Search for the word "assert" in the entries. Each line that holds it should be copied.

▶ **Data for the task**:
··········

(* ===== verification/WorkerSteps.v ===== *)
(** * The event loop as a transition system

    [wstep] lists what can happen to the state of a worker: an environment
    step, an accepted or a refused connection, a
    connection driven, closed or judged, the beginning of a drain;
    [lstep] adds the reading of the clock.
    [run_loop_steps] shows that the loop makes no other steps, so an invariant
    of the worker is proved rule by rule. *)

From S2P Require Import Prelude Headers RequestParser Numbers ParserFacts Response ByteBuffer Router Metrics Connection.
From S2P Require Import ConnectionFacts Worker WorkerFacts WorkerLoop Ownership.
From stdpp Require Import relations.

Open Scope Z_scope.

(** ** The descriptors the event loop opens *)

Class EventFdLaws (K : Type) `{Kernel K} `{EventKernel K} `{FdView K} := {
  accept_opened : forall k l fd k', sys_accept4 k l = (inl fd, k') ->
    0 <= fd /\ fd ∉ opened k /\ opened k' = opened k ∪ {[fd]};
  accept_error_opened : forall k l x k', sys_accept4 k l = (inr x, k') -> opened k' = opened k;
  nodelay_opened : forall k fd, opened (sys_nodelay k fd) = opened k;
  epoll_add_opened : forall k ep fd, opened (sys_epoll_add k ep fd).2 = opened k;
  epoll_del_opened : forall k ep fd, opened (sys_epoll_del k ep fd) = opened k;
  epoll_wait_opened : forall k ep t, opened (sys_epoll_wait k ep t).2 = opened k;
  wake_read_opened : forall k fd, opened (sys_wake_read k fd) = opened k }.

Section Steps.
Context {T : Type} `{InBuffer T}.
Context {K : Type} `{Kernel K} `{EventKernel K} `{!FdView K} `{!EventFdLaws K}.
Context (router_ : Router K) (cfg_ : ServerConfig).

#[local] Abbreviation W := (Worker T K).
#[local] Abbreviation Conn := (Connection T).
#[local] Abbreviation kern w := (e_kern (env_ w)).

(** The calls of the loop itself that open and close nothing. *)
Inductive idle_call (k : K) : K -> Prop :=
  | idle_accept l x k' : sys_accept4 k l = (inr x, k') -> idle_call k k'
  | idle_nodelay fd : idle_call k (sys_nodelay k fd)
  | idle_epoll_add ep fd : idle_call k (sys_epoll_add k ep fd).2
  | idle_epoll_wait ep t : idle_call k (sys_epoll_wait k ep t).2
  | idle_wake_read fd : idle_call k (sys_wake_read k fd).

(** Only such calls are made, and the number of connections does not change. *)
Definition same_books (e e' : Env K) : Prop :=
  rtc idle_call (e_kern e) (e_kern e')
  /\ counter (e_metrics e') Field.connections_accepted = counter (e_metrics e) Field.connections_accepted
  /\ counter (e_metrics e') Field.connections_closed = counter (e_metrics e) Field.connections_closed.

(** [c] with the readiness an event reports. *)
Definition made_ready (c c' : Conn) : Prop := exists rd wr, c' = set_ready rd wr c.

Inductive wstep (w : W) : W -> Prop :=
  | Quiet e : same_books (env_ w) e -> wstep w (with_env e w)
  | Refused fd k e :
      sys_accept4 (kern w) (listener_ w) = (inl fd, k) -> same_books (set_kern k (env_ w)) e ->
      wstep w (with_env (destroy_connection (Connection_new fd (cfg_limits cfg_) (now_us_ w)) e) w)
  | Collided fd k c e :
      sys_accept4 (kern w) (listener_ w) = (inl fd, k) -> conns_ w !! fd = Some c -> wstep w (with_env e w)
  | Accepted fd k e :
      sys_accept4 (kern w) (listener_ w) = (inl fd, k) -> conns_ w !! fd = None -> same_books (set_kern k (env_ w)) e ->
      wstep w (with_conns (<[fd := Connection_new fd (cfg_limits cfg_) (now_us_ w)]> (conns_ w))
                 (count Field.connections_accepted 1 e) w)
  | Driven fd c c1 ok c' e' fuel :
      conns_ w !! fd = Some c -> made_ready c c1 ->
      drive router_ (now_us_ w) (draining_ w) (max_in_buffer (cfg_limits cfg_)) fuel c1 (env_ w) = Some (ok, c', e') ->
      wstep w (if ok then with_conns (<[fd := c']> (conns_ w)) e' w else close_connection fd (with_conns (<[fd := c']> (conns_ w)) e' w))
  | Closed fd : wstep w (close_connection fd w)
  | Judged fd c : conns_ w !! fd = Some c -> wstep w (sweep_one cfg_ w (fd, c))
  | Drained : wstep w (begin_drain cfg_ w).

#[local] Abbreviation wsteps := (rtc wstep).

(** A step of the loop: one of these, or the reading of the clock at the top of a pass. *)
Inductive lstep (w : W) : W -> Prop :=
  | Work w' : wstep w w' -> lstep w w'
  | Clock now k : sys_mono_us (kern w) = (now, k) -> lstep w (with_now now (set_kern k (env_ w)) w).

#[local] Abbreviation lsteps := (rtc lstep).

Lemma wsteps_lsteps (w w' : W) : wsteps w w' -> lsteps w w'.
Proof. induction 1; [apply rtc_refl|]. eapply rtc_l; [by apply Work|done]. Qed.

(** Only the reading of the clock changes the cached time. *)
Lemma wstep_now (w w' : W) : wstep w w' -> now_us_ w' = now_us_ w.
Proof.
  assert (forall fd (v : W), now_us_ (close_connection fd v) = now_us_ v) as Hcl
    by (intros fd v; unfold close_connection; by destruct (conns_ v !! fd)).
  destruct 1; try (reflexivity || apply Hcl).
  - destruct ok; [done|]. by rewrite Hcl.
  - unfold sweep_one. by destruct (judge _ _ _ c).
  - unfold begin_drain. by destruct (draining_ w), (fd_valid (listener_ w)).
Qed.

Lemma wsteps_now (w w' : W) : wsteps w w' -> now_us_ w' = now_us_ w.
Proof. induction 1; [done|]. etrans; [eassumption|by apply wstep_now]. Qed.

Lemma same_books_kern k (e : Env K) : idle_call (e_kern e) k -> same_books e (set_kern k e).
Proof. intros Hk. by split; [apply rtc_once|]. Qed.

Lemma idle_opened (k k' : K) : rtc idle_call k k' -> opened k' = opened k.
Proof.
  induction 1 as [|k k1 k' Hc _ ->]; [done|].
  destruct Hc; [by eapply accept_error_opened|apply nodelay_opened|apply epoll_add_opened|apply epoll_wait_opened|apply wake_read_opened].
Qed.

Lemma same_books_count f n (e : Env K) :
  f <> Field.connections_accepted -> f <> Field.connections_closed -> same_books e (count f n e).
Proof. intros Ha Hc. split_and!; [apply rtc_refl|..]; cbn [count e_metrics counter bump]; by rewrite decide_False by done. Qed.

#[export] Instance same_books_preorder : PreOrder same_books.
Proof.
  split; [by intros a; split; [apply rtc_refl|]|]. intros a b c (Ho1 & Ha1 & Hc1) (Ho2 & Ha2 & Hc2). by split_and!; etrans.
Qed.

(** The state after some steps, with an environment that is worth the same. *)
Lemma quiet_then (w : W) e w' : same_books (env_ w) e -> wsteps (with_env e w) w' -> wsteps w w'.
Proof. intros He Hs. eapply rtc_l; [by apply Quiet|exact Hs]. Qed.

Lemma accept_loop_steps n (w : W) : wsteps w (accept_loop cfg_ n w).
Proof.
  revert w. induction n as [|n IH]; intros w; cbn [accept_loop]; [apply rtc_refl|].
  destruct (sys_accept4 (kern w) (listener_ w)) as [[fd|x] k] eqn:Ea.
  2:{ pose proof (same_books_kern k (env_ w) (idle_accept _ _ _ _ Ea)) as Hk. destruct x.
      - eapply quiet_then; [exact Hk|]. apply IH.
      - eapply quiet_then; [exact Hk|]. apply rtc_refl.
      - eapply quiet_then; [|apply rtc_refl]. etrans; [exact Hk|]. by apply same_books_count. }
  pose proof (idle_epoll_add (sys_nodelay k fd) (epoll_ w) fd) as Ho.
  destruct (sys_epoll_add (sys_nodelay k fd) (epoll_ w) fd) as [ok k1]. cbn [snd] in Ho.
  assert (same_books (set_kern k (env_ w)) (set_kern k1 (env_ w))) as Hk1
    by (split; [eapply rtc_l; [apply idle_nodelay|by apply rtc_once]|done]).
  destruct ok; cbn [negb].
  - cbn [conns_ wcount wkern with_env with_conns]. destruct (conns_ w !! fd) as [c|] eqn:Ec.
    + set (e := destroy_connection _ _). eapply rtc_l; [exact (Collided w fd k c e Ea Ec)|]. apply IH.
    + eapply rtc_l; [exact (Accepted w fd k _ Ea Ec Hk1)|]. apply IH.
  - eapply rtc_l; [eapply (Refused w fd k (count Field.accept_errors 1 (set_kern k1 (env_ w))) Ea)|apply IH].
    etrans; [exact Hk1|]. by apply same_books_count.
Qed.

Lemma fold_sweep_steps l (w : W) :
  NoDup l.*1 -> Forall (fun x => conns_ w !! x.1 = Some x.2) l -> wsteps w (fold_left (sweep_one cfg_) l w).
Proof.
  revert w. induction l as [|[fd c] l IH]; intros w Hn Hl; cbn [fold_left]; [apply rtc_refl|].
  cbn [fmap list_fmap fst] in Hn. apply NoDup_cons in Hn as [Hfd Hn]. apply Forall_cons in Hl as [Hc Hl].
  eapply rtc_l; [by apply Judged|]. apply IH; [done|]. rewrite Forall_forall in Hl |- *. intros [fd' c'] Hin.
  specialize (Hl _ Hin). cbn [fst snd] in *.
  assert (fd' <> fd) by (intros ->; apply Hfd, list_elem_of_fmap; by exists (fd, c')).
  unfold sweep_one. destruct (judge _ _ _ c); cbn [conns_ with_conns with_env wcount]; by rewrite ?lookup_delete_ne by done.
Qed.

Lemma sweep_steps (w : W) : wsteps w (sweep cfg_ w).
Proof.
  apply fold_sweep_steps; [apply NoDup_fst_map_to_list|]. rewrite Forall_forall. intros [fd c]. apply elem_of_map_to_list.
Qed.

Lemma close_all_steps (w : W) : wsteps w (close_all w).
Proof.
  unfold close_all. generalize (map_to_list (conns_ w)). intros l. revert w.
  induction l as [|x l IH]; intros w; cbn [fold_left]; [apply rtc_refl|]. eapply rtc_l; [apply Closed|apply IH].
Qed.

Lemma handle_event_steps fuel (w w' : W) ev : handle_event router_ cfg_ fuel w ev = Some w' -> wsteps w w'.
Proof.
  unfold handle_event. destruct (ev_fd ev =? wake_ w).
  { intros [= <-]. eapply quiet_then; [apply same_books_kern, idle_wake_read|]. apply rtc_once, Drained. }
  destruct (_ && _); [intros [= <-]; apply accept_loop_steps|].
  destruct (conns_ w !! ev_fd ev) as [c|] eqn:Ec; [|intros [= <-]; apply rtc_refl].
  match goal with |- context [drive _ _ _ _ _ ?x _] => set (c1 := x) end.
  assert (made_ready c c1) as Hr.
  { exists (ev_readable ev || c_can_read c), (ev_writable ev || c_can_write c). subst c1.
    by destruct c, (ev_readable ev), (ev_writable ev). }
  clearbody c1. destruct (drive _ _ _ _ _ _ _) as [[[ok c'] e']|] eqn:Ed; [|done]. intros [= <-].
  apply rtc_once. by eapply Driven.
Qed.

Lemma handle_events_steps fuel evs (w w' : W) : handle_events router_ cfg_ fuel w evs = Some w' -> wsteps w w'.
Proof.
  revert w. induction evs as [|ev evs IH]; intros w; cbn [handle_events]; [intros [= <-]; apply rtc_refl|].
  destruct (handle_event _ _ _ _ _) as [w1|] eqn:E; [|done]. intros Hs.
  etrans; [by eapply handle_event_steps|by apply IH].
Qed.

(** A pass: interrupted, or the clock is read, the events are handled and the table may be swept. *)
Lemma run_once_cases fuel ls go ls' (w w' : W) :
  run_once router_ cfg_ fuel ls w = Some (go, ls', w') ->
  match sys_epoll_wait (kern w) (epoll_ w) (tick_us cfg_ / 1000) with
  | (inr _, k) => ls' = ls /\ w' = wkern k w
  | (inl evs, k) =>
      exists now k1 w1, sys_mono_us k = (now, k1)
        /\ wsteps (with_now now (set_kern k1 (env_ (wkern k w))) (wkern k w)) w1 /\ now_us_ w1 = now
        /\ (ls' = now /\ w' = sweep cfg_ w1 \/ draining_ w1 = false /\ ls' = ls /\ u64 (now - ls) < tick_us cfg_ /\ w' = w1)
  end.
Proof.
  unfold run_once. destruct (sys_epoll_wait _ _ _) as [[evs|x] k]; [|by destruct x; intros [= _ <- <-]].
  cbn [env_ wkern with_env with_conns e_kern set_kern].
  destruct (sys_mono_us k) as [now k1] eqn:Em. destruct (handle_events _ _ _ _ _) as [w2|] eqn:Eh; [|done].
  set (w0 := with_now now (set_kern k1 (env_ (wkern k w))) (wkern k w)).
  assert (wsteps w0 w2) as Hw2.
  { eapply quiet_then; [|by eapply handle_events_steps].
    cbn [env_ wcount with_env with_now with_conns wkern]. etrans; by apply same_books_count. }
  pose proof (wsteps_now _ _ Hw2) as Hn. change (now_us_ w0) with now in Hn. rewrite Hn.
  intros Hs. exists now, k1, w2. split; [done|]. split; [exact Hw2|]. split; [exact Hn|].
  destruct (draining_ w2) eqn:Ed; cbn [orb] in Hs; [injection Hs as _ <- <-; by left|].
  destruct (Z.geb_spec (u64 (now - ls)) (tick_us cfg_)); injection Hs as _ <- <-; [by left|right]. auto.
Qed.

Lemma run_once_steps fuel ls go ls' (w w' : W) : run_once router_ cfg_ fuel ls w = Some (go, ls', w') -> lsteps w w'.
Proof.
  intros Hr%run_once_cases. pose proof (idle_epoll_wait (kern w) (epoll_ w) (tick_us cfg_ / 1000)) as Hk.
  destruct (sys_epoll_wait _ _ _) as [[evs|x] k]; cbn [snd] in Hk; apply same_books_kern in Hk.
  2:{ destruct Hr as [_ ->]. by apply rtc_once, Work, Quiet. }
  destruct Hr as (now & k1 & w1 & Hm & Hs & _ & Hw'). eapply rtc_l; [apply Work, Quiet, Hk|].
  eapply rtc_l; [by apply Clock|]. etrans; [apply wsteps_lsteps, Hs|].
  destruct Hw' as [[_ ->]|(_ & _ & _ & ->)]; [apply wsteps_lsteps, sweep_steps|apply rtc_refl].
Qed.

Lemma run_loop_steps n fuel ls (w : W) r :
  run_loop router_ cfg_ n fuel ls w = Some r -> lsteps w (match r with inl w' => w' | inr w' => w' end).
Proof.
  revert ls w. induction n as [|n IH]; intros ls w; cbn [run_loop]; [intros [= <-]; apply rtc_refl|].
  destruct (run_once _ _ _ _ _) as [[[[] ls1] w1]|] eqn:E; [| |done]; apply run_once_steps in E.
  - intros Hr. etrans; [exact E|by eapply IH].
  - intros [= <-]. etrans; [exact E|apply wsteps_lsteps, close_all_steps].
Qed.

Lemma run_loop_ended n fuel ls (w w' : W) : run_loop router_ cfg_ n fuel ls w = Some (inr w') -> conns_ w' = ∅.
Proof.
  revert ls w. induction n as [|n IH]; intros ls w; cbn [run_loop]; [done|].
  destruct (run_once _ _ _ _ _) as [[[[] ls1] w1]|]; [apply IH| |done]. intros [= <-]. apply close_all_empty.
Qed.

End Steps.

··········

▶ **Written solution**:
  assert (forall fd (v : W), now_us_ (close_connection fd v) = now_us_ v) as Hcl
  assert (same_books (set_kern k (env_ w)) (set_kern k1 (env_ w))) as Hk1
  assert (fd' <> fd) by (intros ->; apply Hfd, list_elem_of_fmap; by exists (fd, c')).
  assert (made_ready c c1) as Hr.
  assert (wsteps w0 w2) as Hw2.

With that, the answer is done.